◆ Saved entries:
Lemma firstSubstantial_in d sels el :
  firstSubstantial d sels = Some el ->
  exists sel, In sel sels /\ docQuerySelector sel d = Some el
              /\ hasSubstantialContent (snd el) = true.
Proof.
  induction sels as [| sel sels IH]; simpl; [discriminate |].
  destruct (docQuerySelector sel d) as [e |] eqn:Hq.
  - destruct (hasSubstantialContent (snd e)) eqn:Hs.
    + intros [= <-]. exists sel. auto.
    + intros H. destruct (IH H) as (s & Hin & Hr). exists s. auto.
  - intros H. destruct (IH H) as (s & Hin & Hr). exists s. auto.
Qed.

Lemma firstSubstantial_none d sels :
  (forall sel el, In sel sels -> docQuerySelector sel d = Some el ->
                  hasSubstantialContent (snd el) = false) ->
  firstSubstantial d sels = None.
Proof.
  induction sels as [| sel sels IH]; intros H; simpl; [reflexivity |].
  destruct (docQuerySelector sel d) as [e |] eqn:Hq.
  - rewrite (H sel e (or_introl eq_refl) Hq). apply IH.
    intros s el Hin. apply H. right. exact Hin.
  - apply IH. intros s el Hin. apply H. right. exact Hin.
Qed.

Lemma docQuerySelector_element sel d el :
  docQuerySelector sel d = Some el -> isElement (snd el) = true.
Proof.
  unfold docQuerySelector, docQuerySelectorAll. intros H.
  pose proof (selectFrom_elements sel [] (documentElement d)) as HF.
  destruct (selectFrom sel [] (documentElement d)) as [| x l]; [discriminate |].
  injection H as <-. inversion HF; assumption.
Qed.

(** C3.  getMainContent always returns an element, and it returns the
    body of the document when no selector of the list finds an element
    with more than 50 words and the density search finds no element. *)
Theorem getMainContent_falls_back_to_body (d : document) :
  isElement (snd (getMainContent d)) = true /\
  ((forall sel el, In sel mainSelectors -> docQuerySelector sel d = Some el ->
                   hasSubstantialContent (snd el) = false) ->
   findLargestContentArea d = None ->
   getMainContent d = bodyLoc d).
Proof.
  split.
  - unfold getMainContent.
    destruct (firstSubstantial d mainSelectors) as [el |] eqn:Hf.
    + destruct (firstSubstantial_in _ _ _ Hf) as (sel & _ & Hq & _).
      eapply docQuerySelector_element; eassumption.
    + destruct (findLargestContentArea d) as [el |] eqn:Hl; [| reflexivity].
      unfold findLargestContentArea in Hl.
      apply largest_fold_in in Hl. destruct Hl as [Hl | Hl]; [discriminate |].
      pose proof (selectFrom_elements (tags ["div"; "section"]) [] (documentElement d)) as HF.
      rewrite Forall_forall in HF. apply HF.
      apply list_elem_of_In. exact Hl.
  - intros Hsel Hnone. unfold getMainContent.
    rewrite (firstSubstantial_none d mainSelectors Hsel), Hnone. reflexivity.
Qed.

Lemma getMainContent_falls_back_to_body_witness :
  getMainContent plainPage = bodyLoc plainPage.
Proof.
  apply (getMainContent_falls_back_to_body plainPage).
  - intros sel el Hin. unfold mainSelectors in Hin. simpl in Hin.
    repeat (destruct Hin as [<- | Hin];
            [vm_compute; intros Hq;
             first [discriminate Hq | injection Hq as <-; reflexivity] |]).
    destruct Hin.
  - vm_compute. reflexivity.
Defined.

(** ** Headings *)

Lemma orUndefined_spec s :
  (orUndefined s = None <-> s = EmptyString) /\
  (forall v, orUndefined s = Some v <-> s = v /\ v <> EmptyString).
Proof.
  unfold orUndefined. destruct (String.eqb_spec s EmptyString) as [-> | Hne].
  - split; [tauto |]. intros v. split; [discriminate |]. intros [<- H]. congruence.
  - split.
    + split; [discriminate | contradiction].
    + intros v. split.
      * intros [= <-]. auto.
      * intros [<- _]. reflexivity.
Qed.

(** C9.  The record of a heading has an [id] exactly when the [id]
    attribute of the element is a non-empty string; with no attribute or
    an empty one the field is undefined, and it is never the empty string. *)
Theorem heading_id_present_iff_nonempty (container : located) :
  Forall2 (fun el h =>
             (forall v, id h = Some v <->
                        getAttribute "id" (attsOf el) = Some v /\ v <> EmptyString) /\
             (id h = None <->
                getAttribute "id" (attsOf el) = None \/
                getAttribute "id" (attsOf el) = Some EmptyString) /\
             id h <> Some EmptyString)
          (querySelectorAll headingSel container)
          (extractHeadings container).
Proof.
  unfold extractHeadings.
  induction (querySelectorAll headingSel container) as [| el els IH]; simpl;
    constructor; [| exact IH].
  unfold headingOf, idOf. simpl.
  destruct (orUndefined_spec (default EmptyString (getAttribute "id" (attsOf el)))) as [Hn Hs].
  destruct (getAttribute "id" (attsOf el)) as [w |]; simpl in *.
  - split; [| split].
    + intros v. rewrite Hs. split.
      * intros [-> Hv]. auto.
      * intros [[= ->] Hv]. auto.
    + rewrite Hn. split.
      * intros ->. right. reflexivity.
      * intros [Hx | [= ->]]; [discriminate | reflexivity].
    + intros Hx. apply Hs in Hx. destruct Hx as [_ Hx]. congruence.
  - split; [| split].
    + intros v. rewrite Hs. split.
      * intros [<- Hv]. congruence.
      * intros [Hx _]. discriminate.
    + rewrite Hn. split; auto.
    + intros Hx. apply Hs in Hx. destruct Hx as [_ Hx]. congruence.
Qed.

(** ** Rendering of the nodes that are neither text nor element *)

Lemma sequence_app {A} (xs ys : list (option A)) :
  sequence (xs ++ ys) =
  match sequence xs, sequence ys with
  | Some a, Some b => Some (a ++ b)
  | _, _ => None
  end.
Proof.
  induction xs as [| [x |] xs IH]; simpl.
  - destruct (sequence ys); reflexivity.
  - rewrite IH. destruct (sequence xs), (sequence ys); reflexivity.
  - reflexivity.
Qed.


Lemma append_cons (c : ascii) (a b : string) : String c a +:+ b = String c (a +:+ b).
Proof. reflexivity. Qed.




Lemma processNode_element r parent i t a cs :
  processNode r parent (Element i t a cs) =
  if isHidden a then Some EmptyString
  else match sequence (map (processNode r (Some t)) cs) with
       | None => None
       | Some parts =>
           match sequence (flat_map (fun c => if isLi c
                                              then [processNode r (Some t) c]
                                              else []) cs) with
           | None => None
           | Some items => renderElement r parent (Element i t a cs) (Js.joinAll parts) items
           end
       end.
Proof. reflexivity. Qed.

Section CommentAmongChildren.

Variables (i j : nat) (t d : string) (a : attrs) (cs1 cs2 : list node).







End CommentAmongChildren.

(** ** Tables *)

Lemma tableLoop_after_header rows k result :
  tableLoop rows k true result = result ++ map lineOf rows.
Proof.
  revert k result. induction rows as [| row rows IH]; intros k result; simpl.
  - rewrite app_nil_r. reflexivity.
  - rewrite IH, <- app_assoc. reflexivity.
Qed.

Lemma tableLoop_first row rows result :
  tableLoop (row :: rows) 0 false result =
  result ++ lineOf row :: sepLine (cellTextsOf row) :: map lineOf rows.
Proof.
  simpl. rewrite orb_true_r. simpl.
  rewrite tableLoop_after_header, <- !app_assoc. reflexivity.
Qed.

Lemma sepLine_cells cellTexts :
  sepLine cellTexts = "| " +:+ Js.join " | " (repeat "---" (length cellTexts)) +:+ " |".
Proof.
  unfold sepLine.
  replace (map (fun _ : string => "---") cellTexts)
    with (repeat "---" (length cellTexts)); [reflexivity |].
  induction cellTexts as [| c cs IH]; simpl; [reflexivity | rewrite IH; reflexivity].
Qed.

Lemma separatorsAdded_after_header rows k : separatorsAdded rows k true = 0.
Proof. revert k. induction rows as [| row rows IH]; intros k; simpl; auto. Qed.

Lemma tableLoop_length rows k hp result :
  length (tableLoop rows k hp result) =
  length result + length rows + separatorsAdded rows k hp.
Proof.
  revert k hp result. induction rows as [| row rows IH]; intros k hp result; simpl.
  - lia.
  - destruct (negb hp && (hasHeaderCell row || (k =? 0)%nat)); rewrite IH;
      rewrite ?length_app; simpl; lia.
Qed.

(** C7.  The lines of a table are: the line of the first row, one
    separator with one [---] cell for each cell of that row, then the lines
    of the other rows and nothing else, whether or not these rows have
    header cells; the loop adds exactly one separator. *)
Theorem table_has_one_separator_after_first_row (table : node) :
  tableLines table =
    match querySelectorAll (tags ["tr"]) (atTop table) with
    | [] => []
    | row :: rest => lineOf row :: sepLine (cellTextsOf row) :: map lineOf rest
    end
  /\ (forall row rest,
        querySelectorAll (tags ["tr"]) (atTop table) = row :: rest ->
        separatorsAdded (row :: rest) 0 false = 1
        /\ sepLine (cellTextsOf row) =
           "| " +:+ Js.join " | " (repeat "---" (length (cellTextsOf row))) +:+ " |"
        /\ convertTableToMarkdown table =
           nl2 +:+ Js.join Js.nl (lineOf row :: sepLine (cellTextsOf row) :: map lineOf rest)
               +:+ nl2).
Proof.
  split.
  - unfold tableLines.
    destruct (querySelectorAll (tags ["tr"]) (atTop table)) as [| row rest];
      [reflexivity |].
    rewrite tableLoop_first. reflexivity.
  - intros row rest Hrows. split; [| split].
    + simpl. rewrite orb_true_r. simpl.
      rewrite separatorsAdded_after_header. reflexivity.
    + apply sepLine_cells.
    + unfold convertTableToMarkdown, tableLines. rewrite Hrows, tableLoop_first.
      reflexivity.
Qed.

Lemma table_has_one_separator_after_first_row_witness :
  convertTableToMarkdown twoRowTable =
  nl2 +:+ "| H1 | H2 |" +:+ Js.nl +:+ "| --- | --- |" +:+ Js.nl +:+ "| a | b |" +:+ nl2.
Proof.
  destruct (table_has_one_separator_after_first_row twoRowTable) as [_ H].
  destruct (H (Element 2 "tr" [] [ Element 3 "th" [] [Text 4 "H1"];
                                   Element 5 "th" [] [Text 6 "H2"] ])
              [ Element 7 "tr" [] [ Element 8 "th" [] [Text 9 "a"];
                                    Element 10 "td" [] [Text 11 "b"] ] ]
              eq_refl) as (_ & _ & ->).
  reflexivity.
Defined.

(** ** Language hints *)

Lemma lowerChar_idem c : Js.lowerChar (Js.lowerChar c) = Js.lowerChar c.
Proof. destruct c as [[] [] [] [] [] [] [] []]; reflexivity. Qed.

Lemma toLowerCase_idem s : Js.toLowerCase (Js.toLowerCase s) = Js.toLowerCase s.
Proof.
  induction s as [| c s IH]; simpl; [reflexivity |].
  rewrite lowerChar_idem, IH. reflexivity.
Qed.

◆ Activity: Reproduce, word for word and in full, only the lines above that start at the line with "revert k result." and run through the line with "length (tableLoop rows", both ends included.

◆ Task result:
  revert k result. induction rows as [| row rows IH]; intros k result; simpl.
  - rewrite app_nil_r. reflexivity.
  - rewrite IH, <- app_assoc. reflexivity.
Qed.

Lemma tableLoop_first row rows result :
  tableLoop (row :: rows) 0 false result =
  result ++ lineOf row :: sepLine (cellTextsOf row) :: map lineOf rows.
Proof.
  simpl. rewrite orb_true_r. simpl.
  rewrite tableLoop_after_header, <- !app_assoc. reflexivity.
Qed.

Lemma sepLine_cells cellTexts :
  sepLine cellTexts = "| " +:+ Js.join " | " (repeat "---" (length cellTexts)) +:+ " |".
Proof.
  unfold sepLine.
  replace (map (fun _ : string => "---") cellTexts)
    with (repeat "---" (length cellTexts)); [reflexivity |].
  induction cellTexts as [| c cs IH]; simpl; [reflexivity | rewrite IH; reflexivity].
Qed.

Lemma separatorsAdded_after_header rows k : separatorsAdded rows k true = 0.
Proof. revert k. induction rows as [| row rows IH]; intros k; simpl; auto. Qed.

Lemma tableLoop_length rows k hp result :
  length (tableLoop rows k hp result) =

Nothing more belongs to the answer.